Café da Manhã
Em correcção
Os mercados acionistas seguem a recuar após os fortes ganhos dos últimos meses, pressionados pelas perdas no setor tecnológico, na sequência de dados do mercado de trabalho dos EUA acima das expectativas.
Na passada sexta-feira, o relatório do emprego nos Estados Unidos surpreendeu os mercados ao apresentar um aumento de 172 mil postos de trabalho, bem acima das expectativas de um pouco menos de 100 mil, com os números dos últimos dois meses a serem também revistos em alta.
Os mercados de imediato começaram a descontar uma subida de taxas de juro por parte da Reserva Federal, ainda até ao final do ano. As yields obrigacionistas subiram, assim como o dólar e as acções caíram.
Em Wall Street, a semana terminou com uma última sessão em fortes perdas, lideradas pelo sector tecnológico. As expectativas de subidas de taxas acabaram por despoletar um movimento em baixa, com os investidores a realizarem mais-valias num mercado que ganhou cerca de 50% nos últimos dois meses. O Índice de Semicondutores de Filadélfia (SOX) caiu mais de 10% na sessão, após ter ganho mais de 60% nos meses de Abril e Maio.
Os principais índices norte-americanos terminaram em queda, com o Dow Jones a perder 1,35%, o S&P 500 2,64% e o Nasdaq 4,18%.
Os acontecimentos no Médio Oriente durante o fim de semana, onde o Irão voltou a atacar Israel em retaliação pelos ataques levados a cabo pelo último no Líbano, só veio colocar mais pressão num mercado que terminou em queda na semana passada.
Na Ásia, a semana começou com os mercados accionistas a continuarem o movimento iniciado pelos seus congéneres norte-americanos.
No Japão, o índice Nikkei terminou a sessão a cair 3,74% e o Topix 2,45%.
Na Austrália, o índice ASX 200 recuou 0,70%, enquanto na Coreia do Sul, o Kospi, afundou 8,29%, liderando as perdas, após os meses de Abril e Maio terem tido uma valorização em torno de 58%.
Na China, o índice CSI300 caiu 2,14%, o Shanghai Composite 1,70% e o Hang Seng, de Hong Kong, 1,33%.
Na Índia, os principais índices Nifty 50 e Sensex, seguem de momento a recuar cerca de 0,70%.
Os mercados accionistas europeus estão também a começar o primeiro dia da semana em perdas, embora mais comedidas.

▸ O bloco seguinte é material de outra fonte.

Lemma alist_get_set_eq k v l : alist_get k (alist_set k v l) = Some v.
Proof.
  induction l as [|[k' v'] l IH]; simpl.
  - now rewrite str_eqb_refl.
  - destruct (str_eqb_spec k k') as [->|Hne]; simpl.
    + now rewrite str_eqb_refl.
    + destruct (str_eqb_spec k k'); [contradiction | exact IH].
Qed.

Lemma alist_get_set_ne k k' v l :
  k <> k' -> alist_get k' (alist_set k v l) = alist_get k' l.
Proof.
  intros Hne. induction l as [|[k0 v0] l IH]; simpl.
  - destruct (str_eqb_spec k' k); [congruence | reflexivity].
  - destruct (str_eqb_spec k k0) as [->|Hk]; simpl.
    + destruct (str_eqb_spec k' k0); [congruence | reflexivity].
    + destruct (str_eqb_spec k' k0); [reflexivity | exact IH].
Qed.

Lemma alist_get_None k l : alist_get k l = None <-> k ∉ l.*1.
Proof.
  induction l as [|[k' v'] l IH]; simpl.
  - split; [intros _; apply not_elem_of_nil | reflexivity].
  - rewrite not_elem_of_cons.
    destruct (str_eqb_spec k k') as [->|Hne]; simpl.
    + split; [discriminate | intros [H _]; contradiction].
    + rewrite IH. tauto.
Qed.

Lemma alist_del_keys k l x : x ∈ (alist_del k l).*1 -> x ∈ l.*1.
Proof.
  induction l as [|[k' v'] l IH]; simpl; [auto|].
  destruct (str_eqb_spec k k') as [->|Hne]; simpl.
  - intros H. now right.
  - rewrite !elem_of_cons. intros [->|H]; [now left | right; auto].
Qed.

Lemma alist_del_NoDup k l : NoDup l.*1 -> NoDup (alist_del k l).*1.
Proof.
  induction l as [|[k' v'] l IH]; simpl; [auto|].
  rewrite NoDup_cons. intros [Hk Hl].
  destruct (str_eqb_spec k k') as [->|Hne]; simpl; [exact Hl|].
  apply NoDup_cons. split; [|auto].
  intros H. apply Hk. eapply alist_del_keys. exact H.
Qed.

Lemma alist_get_del_eq k l : NoDup l.*1 -> alist_get k (alist_del k l) = None.
Proof.
  induction l as [|[k' v'] l IH]; simpl; [auto|].
  rewrite NoDup_cons. intros [Hk Hl].
  destruct (str_eqb_spec k k') as [->|Hne]; simpl.
  - now apply alist_get_None.
  - destruct (str_eqb_spec k k'); [contradiction | auto].
Qed.
(** A refresh past the cache window never raises: it stores and returns
    the dictionary built from the window the sources handed over. *)
Lemma atualizar_expirado (env : Rede) (global : Resultados) :
  cache_fresco env global = false ->
  exists novo recent st' logs,
    janela_ok novo recent /\
    (forall e, falha (via_api env) e -> In (aviso_api e) logs) /\
    (forall e1 e2, falha (via_api env) e1 -> falha (via_scraping env) e2 ->
                   In (erro_scraping e2) logs /\ (novo, recent) = sorteio env) /\
    atualizar_resultados_elephant env global
    = (Py.Ok (registo env st' novo recent),
       registo env st' novo recent,
       {| nivel := INFO; texto := "Obtendo resultados da Elephant Bet (dados reais)";
          causa := None |}
         :: logs
         ++ [{| nivel := INFO; texto := "Resultado atual da Elephant Bet"; causa := None |}]).
Proof.
  unfold cache_fresco, atualizar_resultados_elephant, atualizar_resultados_elephant_corpo.
  intros H. mstep. cbn [resultados_anteriores]. rewrite H. unfold logger at 1. mstep.
  set (st0 := {| resultados_anteriores := global |}).
  destruct (obtem_ok env st0) as (novo & recent & st' & logs & E & Hj & Hw & Hs).
  rewrite E, (registar_ok env st' novo recent Hj).
  exists novo, recent, st', logs. repeat (split; [assumption|]).
  cbn [resultados_anteriores app]. now rewrite app_nil_r.
Qed.

End Refresh.
(** C9, as amended.  When an invocation of a response carries a guess
    equal to the secret and no invocation of the response raises an
    exception, [process_tool_response] goes on after that invocation:
    every invocation, the later ones included, is evaluated against the
    secret and answered by its own tool-result turn, in order, and the
    state is [END] at the end. *)
Theorem later_invocations_still_answered (rm : response_message)
    (earlier later : list tool_call) (tc : tool_call) (guess : pyvalue) (w w' : world) :
  tool_calls rm = Some (earlier ++ tc :: later)%list ->
  guess_of tc = Some guess ->
  py_eq_int guess app_random_number = true ->
  process_tool_response rm w = (Normal tt, w') ->
  state w' = END /\
  exists turns_earlier turn turns_later,
    Forall2 answers earlier turns_earlier /\
    turn = tool_turn tc THAT_IS_RIGHT_MESSAGE /\
    Forall2 answers later turns_later /\
    messages w' =
      (messages w ++
         AssistantTurn (content rm) (map entry_of (earlier ++ tc :: later)) ::
         turns_earlier ++ turn :: turns_later)%list.
Proof.
  intros Hc Hg Heq H.
  destruct (process_tool_response_run _ _ _ _ _ Hc H)
    as (done & rest & turns & Hd & Ha & Hms & Hr & Hend).
  assert (Hrest : rest = []) by (apply Hr; reflexivity).
  subst rest. rewrite app_nil_r in Hd. subst done.
  pose proof (verdict_equal _ Heq) as Hv.
  split.
  - apply (Hend tc guess); auto. apply in_or_app. right. now left.
  - apply Forall2_app_inv_l in Ha. destruct Ha as (te & tl & Hae & Hal & Hturns). subst turns.
    inversion Hal as [|tc' turn later' tl' Hturn Hlater]; subst.
    exists te, turn, tl'. repeat split; auto.
    destruct Hturn as (g & v & Hg' & Hv' & Hturn). subst turn.
    rewrite Hg in Hg'. inversion Hg'; subst g. rewrite Hv in Hv'. inversion Hv'.
    reflexivity.
Qed.

(** *** The transcript *)

Lemma answers_turns (done : list tool_call) (turns : list message) :
  Forall2 answers done turns ->
  paired turns = true /\ partly_paired turns = true /\
  followed_by (map id done) turns = true /\
  forall rest, answered_prefix (map id (done ++ rest)) turns = true.
Proof.
  induction 1 as [|tc m done turns (g & v & _ & _ & ->) _ (IH1 & IH2 & IH3 & IH4)];
    simpl; auto.
  rewrite String.eqb_refl. repeat split; auto.
Qed.

(** What one tool response appends: an assistant turn and the
    tool-result turns of its first invocations, of all of them when no
    exception is raised. *)
Lemma process_tool_response_block (rm : response_message) (w : world)
    (r : result unit) (w' : world) :
  process_tool_response rm w = (r, w') ->
  exists block,
    messages w' = (messages w ++ block)%list /\
    opens block = true /\
    partly_paired block = true /\
    (r = Normal tt -> paired block = true).
Proof.
  intros H. destruct (tool_calls rm) as [calls|] eqn:Ec.
  - destruct (process_tool_response_run _ _ _ _ _ Ec H)
      as (done & rest & turns & Hd & Ha & Hms & Hr & _).
    destruct (answers_turns _ _ Ha) as (Hp & Hpp & Hf & Hap).
    eexists. split; [exact Hms|]. simpl. rewrite map_entry_id.
    split; [reflexivity|]. split.
    + rewrite Hd, Hap, Hpp. reflexivity.
    + intros Hn. apply Hr in Hn. subst rest. rewrite app_nil_r in Hd. subst done.
      rewrite Hf, Hp. reflexivity.
  - unfold Main.process_tool_response in H. rewrite Ec in H. inversion H; subst.
    exists []. repeat split; auto. now rewrite app_nil_r.
Qed.

Lemma call_llm_block (tools : list pyvalue) (w : world) (r : result unit) (w' : world) :
  call_llm tools w = (r, w') ->
  exists block,
    messages w' = (messages w ++ block)%list /\
    opens block = true /\
    partly_paired block = true /\
    (r = Normal tt -> paired block = true).
Proof.
  intros H.
  destruct (client (requests (trace w)) (model w) (messages w) tools) as [e|rm] eqn:E.
  - rewrite (call_llm_raised _ _ _ E) in H. inversion H; subst.
    exists []. simpl. repeat split; auto. now rewrite app_nil_r.
  - destruct (truthy (tool_calls rm)) eqn:Et.
    + rewrite (call_llm_tool_response _ _ _ E Et) in H.
      apply (process_tool_response_block _ _ _ _ H).
    + rewrite (call_llm_plain_message _ _ _ E Et), process_message_run in H.
      inversion H; subst.
      exists []. simpl. repeat split; auto. now rewrite app_nil_r.
Qed.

O índice Euro Stoxx 600 segue de momento a recuar 0,65% e o Euro Stoxx 50 0,75%.
Na Alemanha, o índice DAX perde 1,04%, o CAC 40, de França 0,80% e o FTSE 100, no Reino Unido, 0,43%.
No mercado cambial, o dólar está a começar a semana como terminou a anterior, a ganhar face às restantes divisas. As expectativas de subida de taxas de juro por parte da Fed levaram as yields obrigacionistas para máximos dando suporte ao dólar, que foi ainda mais impulsionado pelos acontecimento no Médio Oriente, reforçando a procura por activos de risco como o dólar.
O índice DXY segue a negociar em máximos dos últimos dois meses, de novo acima dos 100 pontos, enquanto o EUR/USD está perto de testar o nível psicológico de 1,1500 (de momento a 1,1515).
A libra segue a negociar em torno dos recentes níveis face ao euro (0,8640) enquanto segue em perdas face ao dólar (1,3320).
O iene regista fortes ganhos face ao euro, onde o EUR/JPY cai para mínimos das últimas duas semanas ao negociar de momento a 184,45, enquanto permanece acima dos 160 face ao dólar (de momento a 160,20).
O franco suíço segue a negociar em perdas, pressionado pelos ganhos das yields obrigacionistas. O USD/CHF segue de momento a 0,7980 e o EUR/CHF a 0,9190.
Os preços do petróleo estão a começar a semana em alta, impulsionados pelos acontecimentos no Médio Oriente. O reacender de hostilidades entre o Irão e Israel colocam mais difícil uma reabertura mais rápida do Estreito de Ormuz, continuando a privar a economia global de um abastecimento normal de petróleo e de gás natural.
O Brent está a começar a semana a negociar acima dos 97 dólares por barril e o WTI em torno dos 95, afastando-se dos mínimos da semana passada a 92,50 e 88,50 dólares, respectivamente.